▶ _What to do_:
Reply only with how many lines below contain "theorem".

::: Data :::

(* ===== verification/Db.v ===== *)
(** * The database: tables, statements, connection

    The tables of [limestone/create_postgres_full.sql] and of the change sets
    of [limestone/database], with the columns the C code reads or writes
    (less [comment], a text that is only passed through), and the connection on which the
    [dbms_*] functions execute their statements.

    A table is the list of its rows; a statement of the source is the function
    from tables to tables its SQL text denotes.  Rows of a query without ORDER BY
    come in the order of the table's list, so a theorem about every table holds
    for every order in which the server may deliver them.  A statement fails
    when it violates a UNIQUE or CHECK constraint of the schema, or when the
    server refuses it: the connection carries the list of the coming refusals,
    one boolean per statement, and no theorem assumes it empty unless it says so. *)
From S2P Require Import Prelude Util.
Local Open Scope Z_scope.

(** ** Resource types ([dav_repos.h]) *)

Inductive dav_repos_type :=
| dav_repos_RESOURCE | dav_repos_COLLECTION | dav_repos_PRINCIPAL | dav_repos_USER
| dav_repos_GROUP | dav_repos_REDIRECT | dav_repos_VERSION | dav_repos_VERSIONED
| dav_repos_VERSIONHISTORY | dav_repos_VERSIONED_COLLECTION
| dav_repos_COLLECTION_VERSION | dav_repos_LOCKNULL.

#[export] Instance dav_repos_type_eq_dec : EqDecision dav_repos_type.
Proof. solve_decision. Defined.

Definition all_types : list dav_repos_type :=
  [dav_repos_RESOURCE; dav_repos_COLLECTION; dav_repos_PRINCIPAL; dav_repos_USER;
   dav_repos_GROUP; dav_repos_REDIRECT; dav_repos_VERSION; dav_repos_VERSIONED;
   dav_repos_VERSIONHISTORY; dav_repos_VERSIONED_COLLECTION;
   dav_repos_COLLECTION_VERSION; dav_repos_LOCKNULL].

Definition dav_repos_resource_types (t : dav_repos_type) : string :=
  match t with
  | dav_repos_RESOURCE => "Resource"
  | dav_repos_COLLECTION => "Collection"
  | dav_repos_PRINCIPAL => "Principal"
  | dav_repos_USER => "User"
  | dav_repos_GROUP => "Group"
  | dav_repos_REDIRECT => "Redirect"
  | dav_repos_VERSION => "Version"
  | dav_repos_VERSIONED => "VersionControlled"
  | dav_repos_VERSIONHISTORY => "VersionHistory"
  | dav_repos_VERSIONED_COLLECTION => "VersionedCollection"
  | dav_repos_COLLECTION_VERSION => "CollectionVersion"
  | dav_repos_LOCKNULL => "LockNull"
  end.

(** [None] is [dav_repos_MAX_TYPES]. *)
Definition dav_repos_get_type_id (type : string) : option dav_repos_type :=
  List.find (fun t => String.eqb (dav_repos_resource_types t) type) all_types.

(** ** Rows *)

Record bind_row := BindRow {
  b_id : Z; b_name : string; b_coll : Z; b_res : Z; b_updated : Z }.
Record resource_row := ResourceRow {
  r_id : Z; r_uuid : string; r_type : dav_repos_type; r_owner : Z; r_creator : Z;
  r_displayname : string; r_created : Z; r_lastmodified : Z;
  r_language : string; r_limebar : option string }.
Record media_row := MediaRow {
  m_res : Z; m_size : Z; m_mimetype : option string; m_sha1 : string; m_updated : Z }.
Record cleanup_row := CleanupRow { c_id : Z; c_res : Z }.
Record quota_row := QuotaRow { q_prin : Z; q_used : Z; q_total : Z }.
Record lock_row := LockRow {
  l_id : Z; l_uuid : string; l_res : Z; l_owner : Z; l_form : string; l_depth : Z;
  l_expires : string; l_owner_info : string; l_lockroot : string }.
Record principal_row := PrincipalRow { p_res : Z; p_name : string }.
Record ace_row := AceRow {
  a_id : Z; a_grantdeny : string; a_protected : string; a_res : Z; a_prin : Z;
  a_prop_ns : Z; a_prop_name : option string }.
Record privilege_row := PrivilegeRow {
  v_id : Z; v_ns : Z; v_name : string; v_lft : Z; v_rgt : Z }.
Record tgm_row := TgmRow { t_group : Z; t_member : Z; t_count : Z }.
Record vcr_row := VcrRow {
  vc_res : Z; vc_checked : Z; vc_vhr : Z; vc_state : string; vc_version_type : Z;
  vc_checkin_on_unlock : Z }.
Record version_row := VersionRow {
  ve_res : Z; ve_number : Z; ve_vcr : option Z; ve_vhr : Z }.

#[export] Instance bind_row_eq_dec : EqDecision bind_row.
Proof. solve_decision. Defined.
#[export] Instance cleanup_row_eq_dec : EqDecision cleanup_row.
Proof. solve_decision. Defined.
#[export] Instance tgm_row_eq_dec : EqDecision tgm_row.
Proof. solve_decision. Defined.

Record redirect_row := RedirectRow {
  rd_res : Z; rd_target : string; rd_lifetime : string }.
Record property_row := PropertyRow {
  pr_ns : Z; pr_name : string; pr_res : Z; pr_xmlinfo : string; pr_value : string }.
Record user_row := UserRow {
  u_prin : Z; u_pwhash : string; u_email : option string; u_pwhash_type : string;
  u_login_all : bool }.

Record domain_row := DomainRow {
  do_prin : Z; do_domain : string; do_path : string }.

(** The next values of the sequences that number the rows; they never go back. *)
Record sequence_values := Sequences {
  resources_id_seq : Z; binds_id_seq : Z; cleanup_id_seq : Z; locks_id_seq : Z;
  aces_id_seq : Z; namespaces_id_seq : Z }.

(** ** Tables *)

Record db := Db {
  resources : list resource_row;
  binds : list bind_row;
  media : list media_row;
  cleanup : list cleanup_row;
  quota : list quota_row;
  locks : list lock_row;
  locks_resources : list (Z * Z);      (* lock_id, resource_id *)
  binds_locks : list (Z * Z);          (* lock_id, bind_id *)
  principals : list principal_row;
  group_members : list (Z * Z);        (* group_id, member_id *)
  transitive_group_members : list tgm_row;
  aces : list ace_row;
  dav_aces_privileges : list (Z * Z);  (* ace_id, privilege_id *)
  acl_privileges : list privilege_row;
  acl_inheritance : list (Z * string); (* resource_id, path *)
  namespaces : list (Z * string);      (* id, name *)
  vcrs : list vcr_row;
  versions : list version_row;
  vhrs : list (Z * Z);                 (* resource_id, root_version_id *)
  collections : list (Z * Z);          (* resource_id, auto_version_new_children *)
  redirectrefs : list redirect_row;
  properties : list property_row;
  users : list user_row;
  user_domains : list domain_row;
  sequences : sequence_values
}.

Definition empty_db : db :=
  Db [] [] [] [] [] [] [] [] [] [] [] [] [] [] [] [] [] [] [] [] [] [] [] []
     (Sequences 1 1 1 1 1 1).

:::

▶ _Task output_:
2